Dopo la liquidazione della Manifattura di Soci, il cuore produttivo della storica stoffa arancione, il titolare della Tacs, Massimo Savelli, rilancia: la produzione continuerà, anche se fuori dal Casentino.

“Il Panno Casentino non finisce qui – dichiara Savelli –. Quel tipo di lavorazione può essere svolta anche da altre fabbriche toscane, soprattutto a Prato. Quindi per noi la produzione continua. Abbiamo ricevuto decine di messaggi e telefonate: la Tacs non chiude, restiamo attivi come sempre, dal 1962, quando mio padre fondò l’azienda.”

La Tacs, che impiega undici dipendenti e gestisce punti vendita anche a Poppi e Firenze, guarda dunque verso nuovi orizzonti.

“Siamo un’azienda sana – continua Savelli –, paghiamo regolarmente stipendi e quattordicesima. Speriamo che la Manifattura riparta, ma se non accadrà, ci rivolgeremo a Prato. Lì abbiamo già contatti con aziende che possono garantire continuità.

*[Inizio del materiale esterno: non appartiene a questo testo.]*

(* ===== verification/Stress.v ===== *)
(** * Stress programs (user/forktest.c, stressfs.c, logstress.c, forphan.c,
    dorphan.c, grind.c, benchmark.c)

    The programs that exercise the kernel, as programs over system calls, the
    random numbers of grind and the counters of benchmark. *)

From ITree Require Import ITree.
From S2P Require Import Prelude KState Fs Printf Ulib Syscall Grep Memstats UserWorld.
#[local] Open Scope prog_scope.

(** ** forktest *)

Definition N : Z := 1000.

Definition print (s : list Z) : prog unit := sys (Write 1 s) ;; Ret tt.

(** [for(n=0; n<N; n++)]: the number of forks that succeeded. *)
Definition forks : prog Z :=
  ITree.iter (fun n : Z =>
    if n <? N then
      pid <- sys Fork ;;
      if pid <? 0 then Ret (inr n)
      else if pid =? 0 then exit 0
      else Ret (inl (n + 1))
    else Ret (inr n)) 0.

(** [for(; n > 0; n--)] *)
Definition reaps (n : Z) : prog unit :=
  ITree.iter (fun n : Z =>
    if n >? 0 then
      r <- sys Wait ;;
      if fst r <? 0 then print (strn "wait stopped early") ;; exit 1
      else Ret (inl (n - 1))
    else Ret (inr tt)) n.

Definition forktest : prog unit :=
  print (strn "fork test") ;;
  n <- forks ;;
  if n =? N then print (strn "fork claimed to work N times!") ;; exit 1 else
  reaps n ;;
  r <- sys Wait ;;
  if negb (fst r =? -1) then print (strn "wait got too many") ;; exit 1 else
  print (strn "fork test OK").

Definition forktest_main : prog void := forktest ;; exit 0.

(** ** stressfs *)

(** [for(i = 0; i < 4; i++) if(fork() > 0) break;]: the value of [i]. *)
Fixpoint spread (n : nat) (i : Z) : prog Z :=
  match n with
  | O => Ret i
  | S n =>
      pid <- sys Fork ;;
      if pid >? 0 then Ret i else spread n (i + 1)
  end.

(** [n] times the call [e]. *)
Fixpoint times {A} (n : nat) (e : sysE A) : prog unit :=
  match n with
  | O => Ret tt
  | S n => sys e ;; times n e
  end.

Definition stressfs_main : prog void :=
  printf (strn "stressfs starting") [] ;;
  let data := replicate 512 97 in
  i <- spread 4 0 ;;
  printf (strn "write %d") [Num i] ;;
  let path := str "stressfs" ++ [48 + i] in
  fd <- sys (Open path (Z.lor O_CREATE O_RDWR)) ;;
  times 20 (Write fd data) ;;
  sys (Close fd) ;;
  printf (strn "read") [] ;;
  fd <- sys (Open path O_RDONLY) ;;
  times 20 (Read fd 512) ;;
  sys (Close fd) ;;
  sys Wait ;;
  exit 0.

(** ** logstress *)

Definition SZ : nat := 2000.

(** [for(i = 0; i < N; i++)] with [N] = 250: the writes of a child. *)
Fixpoint write_all (n : nat) (fd : Z) (buf : list Z) : prog unit :=
  match n with
  | O => Ret tt
  | S n =>
      r <- sys (Write fd buf) ;;
      if negb (r =? Z.of_nat SZ) then printf (strn "write failed %d") [Num r] ;; exit 1
      else write_all n fd buf
  end.

(** The child for argument number [i].  [memset] and [write] use [SZ] bytes from
    the start of [buf], which has 500: the bytes after it are overwritten. *)
Definition stress_child (argv0 a : list Z) (i : Z) : prog unit :=
  fd <- sys (Open a (Z.lor O_CREATE O_RDWR)) ;;
  if fd <? 0 then printf (strn "%s: create %s failed") [Str (Some argv0); Str (Some a)] ;; exit 1 else
  write_all 250 fd (replicate SZ (u8 (48 + i))) ;;
  exit 0.

Fixpoint stress_all (argv0 : list Z) (argv : list (list Z)) (i : Z) : prog unit :=
  match argv with
  | [] => Ret tt
  | a :: argv =>
      pid1 <- sys Fork ;;
      if pid1 <? 0 then printf (strn "%s: fork failed") [Str (Some argv0)] ;; exit 1
      else if pid1 =? 0 then stress_child argv0 a i
      else stress_all argv0 argv (i + 1)
  end.

Fixpoint collect_all (argv : list (list Z)) : prog unit :=
  match argv with
  | [] => Ret tt
  | _ :: argv =>
      r <- sys Wait ;;
      if negb (snd r =? 0) then exit (snd r) else collect_all argv
  end.

Definition logstress_main (argv0 : list Z) (argv : list (list Z)) : prog Z :=
  stress_all argv0 argv 1 ;;
  collect_all argv ;;
  Ret 0.

(** ** forphan, dorphan *)

(** [for(;;) pause(1000);] *)
Definition sit : prog void := ITree.iter (fun _ : unit => sys (Pause 1000) ;; Ret (inl tt)) tt.

Definition forphan_main (s : list Z) : prog void :=
  let ff := str "file0" in
  fd <- sys (Open ff (Z.lor O_CREATE O_WRONLY)) ;;
  if fd <? 0 then printf (strn "%s: open failed") [Str (Some s)] ;; exit 1 else
  st <- sys (Fstat fd) ;;
  match st with
  | None => fprintf 2 (strn "%s: cannot stat %s") [Str (Some s); Str (Some (str "ff"))] ;; exit 1
  | Some st =>
      r <- sys (Unlink ff) ;;
      if r <? 0 then printf (strn "%s: unlink failed") [Str (Some s)] ;; exit 1 else
      r <- sys (Open ff O_RDONLY) ;;
      if negb (r =? -1) then printf (strn "%s: open successed") [Str (Some s)] ;; exit 1 else
      printf (strn "wait for kill and reclaim %d") [Num (st_ino st)] ;;
      sit
  end.

Definition dorphan_main (s : list Z) : prog void :=
  r <- sys (Mkdir (str "dd")) ;;
  if negb (r =? 0) then printf (strn "%s: mkdir dd failed") [Str (Some s)] ;; exit 1 else
  r <- sys (Chdir (str "dd")) ;;
  if negb (r =? 0) then printf (strn "%s: chdir dd failed") [Str (Some s)] ;; exit 1 else
  r <- sys (Unlink (str "../dd")) ;;
  if r <? 0 then printf (strn "%s: unlink failed") [Str (Some s)] ;; exit 1 else
  printf (strn "wait for kill and reclaim") [] ;;
  sit.

(** ** grind: random numbers *)

(** The result and the new [*ctx]; [x] is positive, so that C's quotient and
    remainder are those of [Z]. *)
Definition do_rand (ctx : Z) : Z * Z :=
  let x := ctx mod 0x7ffffffe + 1 in
  let hi := x / 127773 in
  let lo := x mod 127773 in
  let x := 16807 * lo - 2836 * hi in
  let x := if x <? 0 then x + 0x7fffffff else x in
  let x := x - 1 in
  (s32 x, u64 x).

(** [rand]: the number and the new [rand_next]. *)
Definition rand (rand_next : Z) : Z * Z := do_rand rand_next.

(** ** grind: system calls *)

Definition O_CRDWR : Z := Z.lor O_CREATE O_RDWR.

Definition grind_fail {A} (s : string) : prog A := printf (strn s) [] ;; exit 1.

(** [int pid = fork();] with a child that runs [child] and a check for errors. *)
Definition grind_fork (child : prog unit) : prog Z :=
  pid <- sys Fork ;;
  if pid =? 0 then child ;; exit 0
  else if pid <? 0 then grind_fail "grind: fork failed"
  else Ret pid.

Definition open_close (path : string) : prog unit :=
  fd <- sys (Open (str path) O_CRDWR) ;; sys (Close fd) ;; Ret tt.

Definition unlink_ (path : string) : prog unit := sys (Unlink (str path)) ;; Ret tt.

(** [what == 15] and [16]: the address space grows and shrinks. *)
Definition shrink (break0 : Z) : prog unit :=
  b <- sbrk 0 ;;
  if b >? break0 then b <- sbrk 0 ;; sbrk (s32 (- (b - break0))) ;; Ret tt else Ret tt.

(** [what == 19]: a byte through a pipe, by up to four processes. *)
Definition pipe_pair : prog unit :=
  p <- sys Pipe ;;
  match p with
  | None => grind_fail "grind: pipe failed"
  | Some (p0, p1) =>
      grind_fork (sys Fork ;; sys Fork ;;
        n <- sys (Write p1 (str "x")) ;;
        (if negb (n =? 1) then printf (strn "grind: pipe write failed") [] else Ret tt) ;;
        r <- sys (Read p0 1) ;;
        (if negb (match r with Some bs => Z.of_nat (length bs) =? 1 | None => false end)
         then printf (strn "grind: pipe read failed") [] else Ret tt)) ;;
      sys (Close p0) ;;
      sys (Close p1) ;;
      sys Wait ;; Ret tt
  end.

(** [what == 21]: a file can always be created. *)
Definition always_room : prog unit :=
  unlink_ "c" ;;
  fd1 <- sys (Open (str "c") O_CRDWR) ;;
  if fd1 <? 0 then grind_fail "grind: create c failed" else
  n <- sys (Write fd1 (str "x")) ;;
  if negb (n =? 1) then grind_fail "grind: write c failed" else
  r <- sys (Fstat fd1) ;;
  match r with
  | None => grind_fail "grind: fstat failed"
  | Some st =>
      if negb (st_size st =? 1) then printf (strn "grind: fstat reports wrong size %d") [Num (st_size st)] ;; exit 1
      else if st_ino st >? 200 then printf (strn "grind: fstat reports crazy i-number %d") [Num (st_ino st)] ;; exit 1
      else
        sys (Close fd1) ;;
        unlink_ "c"
  end.

(** [what == 22]: echo hi | cat.  The children, and one byte of the answer. *)
Definition echo_child (aa bb : Z * Z) : prog unit :=
  sys (Close (fst bb)) ;;
  sys (Close (snd bb)) ;;
  sys (Close (fst aa)) ;;
  sys (Close 1) ;;
  d <- sys (Dup (snd aa)) ;;
  if negb (d =? 1) then fprintf 2 (strn "grind: dup failed") [] ;; exit 1 else
  sys (Close (snd aa)) ;;
  sys (Exec (str "grindir/../echo") [str "echo"; str "hi"]) ;;
  fprintf 2 (strn "grind: echo: not found") [] ;;
  exit 2.

Definition cat_child (aa bb : Z * Z) : prog unit :=
  sys (Close (snd aa)) ;;
  sys (Close (fst bb)) ;;
  sys (Close 0) ;;
  d <- sys (Dup (fst aa)) ;;
  if negb (d =? 0) then fprintf 2 (strn "grind: dup failed") [] ;; exit 4 else
  sys (Close (fst aa)) ;;
  sys (Close 1) ;;
  d <- sys (Dup (snd bb)) ;;
  if negb (d =? 1) then fprintf 2 (strn "grind: dup failed") [] ;; exit 5 else
  sys (Close (snd bb)) ;;
  sys (Exec (str "/cat") [str "cat"]) ;;
  fprintf 2 (strn "grind: cat: not found") [] ;;
  exit 6.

Non sarà la stessa macchina arricciatrice di Soci, ma meglio così che chiudere.”

Una prospettiva che non convince Claudio Grisolini, titolare della Tessilnova, storica ditta che vende il prodotto finito nei colori tradizionali del panno:

“Un panno prodotto altrove non avrebbe la stessa qualità. Quando provammo a farlo fuori dal Casentino, i clienti si lamentarono. Il nostro è un mercato di fascia alta: non possiamo offrire un tessuto diverso da quello originale. E oggi, con la Manifattura ferma da mesi, le scorte sono praticamente finite.”

Sulla vicenda interviene anche la Cgil di Arezzo.
Il segretario provinciale Alessandro Tracchi sottolinea l’urgenza di agire, partendo dalla tutela dei dipendenti:

“Il panno del Casentino non può diventare un’icona vuota. Il primo passo è il ritiro immediato dei licenziamenti dei tredici lavoratori e l’attivazione degli ammortizzatori sociali. Poi serve un piano industriale serio, non l’attesa di un ‘cavaliere bianco’. Il futuro del panno è nelle mani dell’azienda, dei lavoratori e del sistema economico locale. Le istituzioni e le imprese devono smettere con la nostalgia e passare a proposte concrete.”

Tracchi chiede la ripresa del tavolo regionale e un impegno condiviso tra azienda, sindacati e istituzioni per costruire un piano che salvi l’intera filiera.

A raccogliere l’appello del sindacato è arrivata anche la Regione Toscana, che ha annunciato l’apertura immediata di un tavolo di confronto.
Il consigliere del presidente Eugenio Giani per il lavoro e le crisi aziendali, Valerio Fabiani, ha confermato la volontà di sostenere i lavoratori e rilanciare la filiera del panno.

“Chiediamo il ritiro dei licenziamenti e l’utilizzo degli ammortizzatori sociali – dichiara Fabiani –. La Manifattura deve predisporre un piano industriale che guardi al rilancio del panno misurandosi con le difficoltà reali. Serve un’operazione verità che dica con trasparenza quali problemi hanno portato a questa situazione.”

Fabiani ricorda che la Regione “c’è come sempre, accanto ai lavoratori e alle organizzazioni sindacali” e che il tavolo è già stato convocato.

“Negli ultimi anni – aggiunge – abbiamo lavorato per creare sinergie nella filiera, intercettare potenziali investitori e sostenere il settore. Ora serve uno sforzo da parte dell’azienda: il futuro del panno dipende dalla responsabilità di tutti.”

Tra speranze, strategie e polemiche, il panno Casentino, simbolo della tradizione manifatturiera toscana, vive uno dei momenti più delicati della sua storia.
Che il suo futuro passi da Stia o da Prato, l’obiettivo comune resta lo stesso: salvare un’eccellenza che da oltre un secolo racconta identità, lavoro e ingegno del territorio.